### Task statement:
Only an exact repetition of the entries will do.

### Data:
(** Nothing but an arrival adds to the work. *)
Lemma pool_step_work p p' : step p p' -> p_arrived p' = p_arrived p -> work p' <= work p.
Proof using Type.
  intros Hs. destruct Hs as [running inc ws next arr log j _|running inc ws next arr log
    |op j inc ws next arr log ws' next' o E|op inc ws next arr log|ws next arr log
    |op running inc ws next arr log i w w' outs Hi Hstep]; unfold work; cbn [p_incoming p_workers p_arrived length];
    intros Ha; try done.
  - apply (f_equal length) in Ha. rewrite length_app in Ha. cbn in Ha. lia.
  - apply dispatch_job_weights in E. lia.
  - unfold cleanup. destruct (replenish_repeat config (min_n config) (List.filter (fun w => negb (is_finished w)) ws))
      as (n & -> & _). rewrite weights_fresh. pose proof (weights_filter (fun w => negb (is_finished w)) ws). lia.
  - pose proof (weights_insert ws i w w' Hi). assert (weight w' <= weight w); [|lia].
    destruct Hstep; unfold weight; cbn; lia.
Qed.

Lemma queued_nonempty ws : queued (L := L) ws <> [] -> exists i w, ws !! i = Some w /\ w_queue w <> [].
Proof using Type.
  induction ws as [|w ws IH]; [done|]. change (queued (w :: ws)) with (w_queue w ++ queued ws).
  intros H. destruct (w_queue w) as [|j q] eqn:E; [|by exists 0, w; rewrite E].
  destruct (IH H) as (i & w' & Hi & Hq). by exists (S i), w'.
Qed.

Lemma pending_work p : pending p = [] -> work p = 0.
Proof using Type.
  unfold work, pending. intros [-> H]%app_eq_nil. cbn. unfold weights.
  induction (p_workers p) as [|w ws IH]; [done|]. cbn in *. apply app_eq_nil in H as [Hw H].
  rewrite IH by done. unfold weight. by rewrite Hw.
Qed.

Lemma work_pending p : work p <= 3 * length (pending p).
Proof using Type.
  unfold work, pending. rewrite length_app. unfold weights. induction (p_workers p) as [|w ws IH]; [cbn; lia|].
  cbn in *. rewrite length_app. assert (weight w <= 2 * length (w_queue w)); [|lia].
  unfold weight. destruct (w_phase w); lia.
Qed.

Lemma arrival_work p p' j : step p p' -> p_arrived p' = p_arrived p ++ [j] -> work p' = work p + 3.
Proof using Type.
  intros Hs Ha. destruct Hs; cbn in *; try (apply (f_equal length) in Ha; rewrite length_app in Ha; simpl in Ha; lia).
  unfold work. cbn. rewrite length_app. cbn. lia.
Qed.

(** While the dispatcher runs, Lua states can be built and handlers return, some
    step takes away from the work. *)
Lemma pool_progress p :
  pool_wf p -> p_running p = true -> is_Some new_lua -> (forall l req, returns l req = true) -> pending p <> [] ->
  exists p', step p p' /\ p_running p' = true /\ p_open p' = p_open p /\ p_arrived p' = p_arrived p /\
    work p' < work p.
Proof.
  intros Hwf Hrun [l Hl] Hret Hp. destruct p as [op running inc ws next arr log]. cbn in Hrun. subst running.
  destruct inc as [|j inc].
  - apply queued_nonempty in Hp as (i & w & Hi & Hq). cbn in Hi.
    destruct Hwf as [_ _ Hw _]. apply Forall_lookup_1 with (2 := Hi) in Hw as (Hend & _ & Hhung).
    assert (Hstep : exists w' outs, worker_step new_lua call returns w w' outs /\ weight w' < weight w).
    { destruct w as [[|j q] ph]; [done|]. unfold weight. destruct ph as [|l'|l'|b].
      - eexists _, _. split; [by constructor|]. cbn. lia.
      - eexists _, _. split; [apply worker_serve, Hret|]. cbn. lia.
      - destruct (Hhung l' eq_refl) as (j' & q' & _ & Hf). by rewrite Hret in Hf.
      - by discriminate Hend. }
    destruct Hstep as (w' & outs & Hstep & Hlt). eexists. split; [by eapply step_worker|].
    split_and!; [done..|]. pose proof (weights_insert ws i w w' Hi). unfold work. cbn [p_incoming p_workers]. lia.
  - destruct (dispatch_job config (length inc) j ws next) as [[ws' next'] o] eqn:E.
    eexists. split; [apply step_dispatch; exact E|]. split_and!; [done..|].
    apply dispatch_job_weights in E. unfold work. cbn [p_incoming p_workers length]. lia.
Qed.

(** No request gets stuck: at every point of every schedule at which the
    dispatcher runs, when Lua states can be built and handlers return, a bounded
    number of steps of the dispatcher and the workers alone leads to a point where
    every request that arrived has its outcome. *)
Theorem pool_drains p :
  rtc step start p -> p_running p = true -> is_Some new_lua -> (forall l req, returns l req = true) ->
  exists n p', n <= work p /\ nsteps step n p p' /\ p_arrived p' = p_arrived p /\ pending p' = [] /\
    p_arrived p ≡ₚ map fst (p_log p').
Proof.
  intros Hwf%reachable_wf Hrun Hl Hret. remember (work p) as m eqn:Em. revert p Hwf Hrun Em.
  induction m as [m IH] using lt_wf_ind. intros p Hwf Hrun ->.
  destruct (decide (pending p = [])) as [Hp|Hp].
  - exists 0, p. split_and!; [lia|constructor|done|done|]. destruct Hwf as [Hc _ _ _]. by rewrite Hc, Hp.
  - destruct (pool_progress p Hwf Hrun Hl Hret Hp) as (p1 & H1 & H2 & _ & H3 & H4).
    destruct (IH _ H4 p1 (step_wf _ _ H1 Hwf) H2 eq_refl) as (n & p2 & Hn & G1 & G2 & G3 & G4).
    exists (S n), p2. rewrite <-H3. split_and!; [lia|by econstructor|done..].
Qed.

(** ** A handler that does not return *)

(** A worker is in a call for the request, for ever. *)
Definition hangs_on (p : Pool (L := L)) (j : job) : Prop :=
  exists w l q, w ∈ p_workers p /\ w_phase w = Hung l /\ w_queue w = j :: q.

Lemma hangs_on_pending p j : hangs_on p j -> j ∈ pending p.
Proof using Type.
  intros (w & l & q & Hw & _ & Hq). unfold pending. apply elem_of_app. right.
  apply list_elem_of_In, in_concat. exists (w_queue w). split; [|rewrite Hq; by left].
  apply in_map. by apply list_elem_of_In.
Qed.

### Reply:
(** Nothing but an arrival adds to the work. *)
Lemma pool_step_work p p' : step p p' -> p_arrived p' = p_arrived p -> work p' <= work p.
Proof using Type.
  intros Hs. destruct Hs as [running inc ws next arr log j _|running inc ws next arr log
    |op j inc ws next arr log ws' next' o E|op inc ws next arr log|ws next arr log
    |op running inc ws next arr log i w w' outs Hi Hstep]; unfold work; cbn [p_incoming p_workers p_arrived length];
    intros Ha; try done.
  - apply (f_equal length) in Ha. rewrite length_app in Ha. cbn in Ha. lia.
  - apply dispatch_job_weights in E. lia.
  - unfold cleanup. destruct (replenish_repeat config (min_n config) (List.filter (fun w => negb (is_finished w)) ws))
      as (n & -> & _). rewrite weights_fresh. pose proof (weights_filter (fun w => negb (is_finished w)) ws). lia.
  - pose proof (weights_insert ws i w w' Hi). assert (weight w' <= weight w); [|lia].
    destruct Hstep; unfold weight; cbn; lia.
Qed.

Lemma queued_nonempty ws : queued (L := L) ws <> [] -> exists i w, ws !! i = Some w /\ w_queue w <> [].
Proof using Type.
  induction ws as [|w ws IH]; [done|]. change (queued (w :: ws)) with (w_queue w ++ queued ws).
  intros H. destruct (w_queue w) as [|j q] eqn:E; [|by exists 0, w; rewrite E].
  destruct (IH H) as (i & w' & Hi & Hq). by exists (S i), w'.
Qed.

Lemma pending_work p : pending p = [] -> work p = 0.
Proof using Type.
  unfold work, pending. intros [-> H]%app_eq_nil. cbn. unfold weights.
  induction (p_workers p) as [|w ws IH]; [done|]. cbn in *. apply app_eq_nil in H as [Hw H].
  rewrite IH by done. unfold weight. by rewrite Hw.
Qed.

Lemma work_pending p : work p <= 3 * length (pending p).
Proof using Type.
  unfold work, pending. rewrite length_app. unfold weights. induction (p_workers p) as [|w ws IH]; [cbn; lia|].
  cbn in *. rewrite length_app. assert (weight w <= 2 * length (w_queue w)); [|lia].
  unfold weight. destruct (w_phase w); lia.
Qed.

Lemma arrival_work p p' j : step p p' -> p_arrived p' = p_arrived p ++ [j] -> work p' = work p + 3.
Proof using Type.
  intros Hs Ha. destruct Hs; cbn in *; try (apply (f_equal length) in Ha; rewrite length_app in Ha; simpl in Ha; lia).
  unfold work. cbn. rewrite length_app. cbn. lia.
Qed.

(** While the dispatcher runs, Lua states can be built and handlers return, some
    step takes away from the work. *)
Lemma pool_progress p :
  pool_wf p -> p_running p = true -> is_Some new_lua -> (forall l req, returns l req = true) -> pending p <> [] ->
  exists p', step p p' /\ p_running p' = true /\ p_open p' = p_open p /\ p_arrived p' = p_arrived p /\
    work p' < work p.
Proof.
  intros Hwf Hrun [l Hl] Hret Hp. destruct p as [op running inc ws next arr log]. cbn in Hrun. subst running.
  destruct inc as [|j inc].
  - apply queued_nonempty in Hp as (i & w & Hi & Hq). cbn in Hi.
    destruct Hwf as [_ _ Hw _]. apply Forall_lookup_1 with (2 := Hi) in Hw as (Hend & _ & Hhung).
    assert (Hstep : exists w' outs, worker_step new_lua call returns w w' outs /\ weight w' < weight w).
    { destruct w as [[|j q] ph]; [done|]. unfold weight. destruct ph as [|l'|l'|b].
      - eexists _, _. split; [by constructor|]. cbn. lia.
      - eexists _, _. split; [apply worker_serve, Hret|]. cbn. lia.
      - destruct (Hhung l' eq_refl) as (j' & q' & _ & Hf). by rewrite Hret in Hf.
      - by discriminate Hend. }
    destruct Hstep as (w' & outs & Hstep & Hlt). eexists. split; [by eapply step_worker|].
    split_and!; [done..|]. pose proof (weights_insert ws i w w' Hi). unfold work. cbn [p_incoming p_workers]. lia.
  - destruct (dispatch_job config (length inc) j ws next) as [[ws' next'] o] eqn:E.
    eexists. split; [apply step_dispatch; exact E|]. split_and!; [done..|].
    apply dispatch_job_weights in E. unfold work. cbn [p_incoming p_workers length]. lia.
Qed.

(** No request gets stuck: at every point of every schedule at which the
    dispatcher runs, when Lua states can be built and handlers return, a bounded
    number of steps of the dispatcher and the workers alone leads to a point where
    every request that arrived has its outcome. *)
Theorem pool_drains p :
  rtc step start p -> p_running p = true -> is_Some new_lua -> (forall l req, returns l req = true) ->
  exists n p', n <= work p /\ nsteps step n p p' /\ p_arrived p' = p_arrived p /\ pending p' = [] /\
    p_arrived p ≡ₚ map fst (p_log p').
Proof.
  intros Hwf%reachable_wf Hrun Hl Hret. remember (work p) as m eqn:Em. revert p Hwf Hrun Em.
  induction m as [m IH] using lt_wf_ind. intros p Hwf Hrun ->.
  destruct (decide (pending p = [])) as [Hp|Hp].
  - exists 0, p. split_and!; [lia|constructor|done|done|]. destruct Hwf as [Hc _ _ _]. by rewrite Hc, Hp.
  - destruct (pool_progress p Hwf Hrun Hl Hret Hp) as (p1 & H1 & H2 & _ & H3 & H4).
    destruct (IH _ H4 p1 (step_wf _ _ H1 Hwf) H2 eq_refl) as (n & p2 & Hn & G1 & G2 & G3 & G4).
    exists (S n), p2. rewrite <-H3. split_and!; [lia|by econstructor|done..].
Qed.

(** ** A handler that does not return *)

(** A worker is in a call for the request, for ever. *)
Definition hangs_on (p : Pool (L := L)) (j : job) : Prop :=
  exists w l q, w ∈ p_workers p /\ w_phase w = Hung l /\ w_queue w = j :: q.

Lemma hangs_on_pending p j : hangs_on p j -> j ∈ pending p.
Proof using Type.
  intros (w & l & q & Hw & _ & Hq). unfold pending. apply elem_of_app. right.
  apply list_elem_of_In, in_concat. exists (w_queue w). split; [|rewrite Hq; by left].
  apply in_map. by apply list_elem_of_In.
Qed.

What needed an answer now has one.